(** C4: for an employee of the table (identifiers being unique), a run of
    [normalizeEmployeeBalances] on a reliable store returns, for each
    leave type, the minimum of the type's cap (CL 30, RH 15, EL 18) and
    [normalizeLeaveBalance] of the stored value; each returned balance lies
    between 0 and the cap; the one row read back under the employee's
    identifier then holds the three returned numbers in its balance
    columns, each between 0 and the cap, under the name and email it had;
    and a second run returns the same values and leaves the database as
    the first run left it. *)
Theorem normalizeEmployeeBalances_clamps_and_is_idempotent
  (d : db) (e : employee) :
  NoDup (map employee_id (employees d)) ->
  In e (employees d) ->
  exists nb d' e',
    normalizeEmployeeBalances [] (employee_id e) d = (inl nb, d')
    /\ n_cl_balance nb
       = Z.min (Spec.typeCap "CL") (normalizeLeaveBalance (of_column (cl_balance e)))
    /\ n_rh_balance nb
       = Z.min (Spec.typeCap "RH") (normalizeLeaveBalance (of_column (rh_balance e)))
    /\ n_el_balance nb
       = Z.min (Spec.typeCap "EL") (normalizeLeaveBalance (of_column (el_balance e)))
    /\ 0 <= n_cl_balance nb <= Spec.typeCap "CL"
    /\ 0 <= n_rh_balance nb <= Spec.typeCap "RH"
    /\ 0 <= n_el_balance nb <= Spec.typeCap "EL"
    /\ select_employees_exact d' (employee_id e) = [e']
    /\ cl_balance e' = Some (n_cl_balance nb)
    /\ rh_balance e' = Some (n_rh_balance nb)
    /\ el_balance e' = Some (n_el_balance nb)
    /\ (exists cl rh el,
          (cl_balance e', rh_balance e', el_balance e') = (Some cl, Some rh, Some el)
          /\ 0 <= cl <= Spec.typeCap "CL" /\ 0 <= rh <= Spec.typeCap "RH"
          /\ 0 <= el <= Spec.typeCap "EL")
    /\ (employee_id e', full_name e', email e')
       = (employee_id e, full_name e, email e)
    /\ normalizeEmployeeBalances [] (employee_id e) d' = (inl nb, d').
Proof.
  intros Hnd Hin.
  pose proof (select_employees_exact_unique d e Hnd Hin) as Hsel.
  pose proof (normalizedBalances_range e) as (Hcl & Hrh & Hel).
  exists (normalizedBalances e).
  eexists. eexists. split.
  { rewrite normalizeEmployeeBalances_reliable, Hsel. reflexivity. }
  change (Spec.typeCap "CL") with 30.
  change (Spec.typeCap "RH") with 15.
  change (Spec.typeCap "EL") with 18.
  repeat (split; [first [reflexivity | lia | exact Hcl | exact Hrh | exact Hel]|]).
  split.
  { rewrite select_after_update_balances, Hsel. reflexivity. }
  cbn [set_balances cl_balance rh_balance el_balance employee_id full_name email].
  split; [reflexivity|]. split; [reflexivity|]. split; [reflexivity|].
  split.
  { do 3 eexists. split; [reflexivity|]. now repeat split. }
  split; [reflexivity|].
  rewrite normalizeEmployeeBalances_reliable, select_after_update_balances, Hsel.
  destruct (normalizedBalances e) as [cl rh el].
  cbn [n_cl_balance n_rh_balance n_el_balance map] in *.
  rewrite (normalizedBalances_fixed cl rh el e) by assumption.
  cbn [n_cl_balance n_rh_balance n_el_balance].
  now rewrite update_balances_twice.
Qed.

Lemma normalizeEmployeeBalances_clamps_and_is_idempotent_witness :
  cl_balance Sample.cara = Some (-5) /\ rh_balance Sample.cara = None
  /\ el_balance Sample.cara = Some 50
  /\ exists nb d' e',
       normalizeEmployeeBalances [] "EMP3" Sample.payroll = (inl nb, d')
       /\ nb = mkNormalized 0 0 18
       /\ select_employees_exact d' "EMP3" = [e']
       /\ (cl_balance e', rh_balance e', el_balance e')
          = (Some 0, Some 0, Some 18)
       /\ normalizeEmployeeBalances [] "EMP3" d' = (inl nb, d').
Proof.
  repeat (split; [reflexivity|]).
  destruct (normalizeEmployeeBalances_clamps_and_is_idempotent
              Sample.payroll Sample.cara) as (nb & d' & e' & H).
  - simpl. repeat constructor; simpl; intuition discriminate.
  - simpl. auto.
  - exists nb, d', e'. simpl in H.
    destruct H as (H1 & H2 & H3 & H4 & _ & _ & _ & H8 & H9 & H10 & H11 & _ & _ & H14).
    destruct nb as [cl rh el]. cbn [n_cl_balance n_rh_balance n_el_balance] in *.
    subst cl rh el. rewrite H9, H10, H11.
    repeat split; assumption.
Defined.

(** ** The Integrity Sweeper *)

(** Normalising the listed rows one after the other rewrites exactly
    the listed rows, each to its normalised form. *)
Lemma normalize_each_closed (rows : list employee) (d : db) :
  NoDup (map employee_id (employees d)) ->
  (forall r, In r rows -> In (employee_id r) (map employee_id (employees d))) ->
  normalize_each rows d
  = (inl tt,
     with_employees d
       (map (fun e => if listed rows e then normalize_row e else e)
            (employees d))).
Proof.
  revert d. induction rows as [|r rows IH]; intros d Hnd Hsub.
  - simpl. unfold with_employees. rewrite map_id. now destruct d.
  - cbn [normalize_each].
    destruct (proj1 (in_map_iff _ _ _) (Hsub r (or_introl eq_refl)))
      as (e0 & Hid0 & Hin0).
    rewrite normalizeEmployeeBalances_reliable.
    rewrite <- Hid0, select_employees_exact_unique by assumption.
    cbv beta iota zeta.
    set (d1 := update_balances _ _ _ _ d).
    assert (Hids : map employee_id (employees d1) = map employee_id (employees d)).
    { unfold d1, update_balances, with_employees. cbn [employees].
      apply (map_key_preserved employee_id). intros x.
      now destruct (String.eqb (employee_id x) (employee_id e0)). }
    rewrite IH.
    + f_equal. unfold d1, update_balances, with_employees. cbn [employees].
      f_equal; try reflexivity. rewrite map_map. apply map_ext_in.
      intros x Hx. unfold listed. cbn [existsb].
      rewrite (String.eqb_sym (employee_id r) (employee_id x)), <- Hid0.
      destruct (String.eqb (employee_id x) (employee_id e0)) eqn:E.
      * apply String.eqb_eq in E.
        assert (x = e0) by (eapply key_injective; eauto). subst x.
        cbn [orb].
        change (set_balances (n_cl_balance (normalizedBalances e0))
                  (n_rh_balance (normalizedBalances e0))
                  (n_el_balance (normalizedBalances e0)) e0)
          with (normalize_row e0).
        assert (Hfix : normalize_row (normalize_row e0) = normalize_row e0).
        { pose proof (normalizedBalances_range e0) as (Hc & Hr & He).
          unfold normalize_row.
          rewrite normalizedBalances_fixed by assumption. reflexivity. }
        rewrite Hfix. now destruct (existsb _ rows).
      * reflexivity.
    + now rewrite Hids.
    + intros r' Hr'. rewrite Hids. apply Hsub. now right.
Qed.

Lemma normalize_row_in_range (e : employee) :
  (sql_lt (cl_balance (normalize_row e)) 0
   || sql_lt (rh_balance (normalize_row e)) 0
   || sql_lt (el_balance (normalize_row e)) 0) = false
  /\ (sql_gt (cl_balance (normalize_row e)) 30
      || sql_gt (rh_balance (normalize_row e)) 15
      || sql_gt (el_balance (normalize_row e)) 30) = false.
Proof.
  pose proof (normalizedBalances_range e) as (Hc & Hr & He).
  unfold normalize_row, set_balances, sql_lt, sql_gt.
  cbn [cl_balance rh_balance el_balance].
  split; rewrite !orb_false_iff, !Z.ltb_ge; lia.
Qed.

(** What one sweep over a table with unique identifiers achieves: no
    balance is left negative, no casual balance above 30, no restricted
    balance above 15 and no earned balance above 30. *)
Lemma checkDataIntegrity_result (d : db) :
  NoDup (map employee_id (employees d)) ->
  select_negative_balances (checkDataIntegrity d) = []
  /\ select_high_balances (checkDataIntegrity d) = [].
Proof.
  intros Hnd. unfold checkDataIntegrity.
  rewrite normalize_each_closed; try assumption.
  2:{ intros r Hr. unfold select_negative_balances in Hr.
      apply filter_In in Hr as [Hr _]. now apply in_map. }
  set (neg := select_negative_balances d).
  set (d1 := with_employees d _).
  assert (Hids : map employee_id (employees d1) = map employee_id (employees d)).
  { unfold d1, with_employees. cbn [employees].
    apply (map_key_preserved employee_id). intros x.
    now destruct (listed neg x). }
  rewrite normalize_each_closed.
  2:{ now rewrite Hids. }
  2:{ intros r Hr. unfold select_high_balances in Hr.
      apply filter_In in Hr as [Hr _]. now apply in_map. }
  cbn [snd]. set (high := select_high_balances d1).
  assert (Hnone : forall (P : employee -> bool) l, (forall x, In x l -> P x = false) ->
                    filter P l = []).
  { intros P l. induction l as [|a l IHl]; simpl; intros Hall; [reflexivity|].
    rewrite (Hall a) by now left. apply IHl. intros x Hx. apply Hall. now right. }
  assert (Hself : forall rows x, In x rows -> listed rows x = true).
  { intros rows x Hx. unfold listed. apply existsb_exists.
    exists x. split; [assumption|apply String.eqb_refl]. }
  assert (Hstep1 : forall x, In x (employees d1) ->
            (sql_lt (cl_balance x) 0 || sql_lt (rh_balance x) 0
             || sql_lt (el_balance x) 0) = false).
  { intros x Hx. unfold d1, with_employees in Hx. cbn [employees] in Hx.
    apply in_map_iff in Hx as (y & <- & Hy).
    destruct (listed neg y) eqn:E; [apply normalize_row_in_range|].
    destruct (sql_lt (cl_balance y) 0 || sql_lt (rh_balance y) 0
              || sql_lt (el_balance y) 0) eqn:F; [|reflexivity].
    rewrite Hself in E; [discriminate|].
    unfold neg, select_negative_balances. apply filter_In. now split. }
  unfold select_negative_balances, select_high_balances, with_employees.
  cbn [employees].
  split; apply Hnone; intros x Hx;
    apply in_map_iff in Hx as (y & <- & Hy);
    destruct (listed high y) eqn:E; try apply normalize_row_in_range.
  - now apply Hstep1.
  - destruct (sql_gt (cl_balance y) 30 || sql_gt (rh_balance y) 15
              || sql_gt (el_balance y) 30) eqn:F; [|reflexivity].
    rewrite Hself in E; [discriminate|].
    unfold high, select_high_balances. apply filter_In. now split.
Qed.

=-=-=

For the entries above, say how many lines contain the word "then", giving the number alone.

> _ANSWER BOX_: 2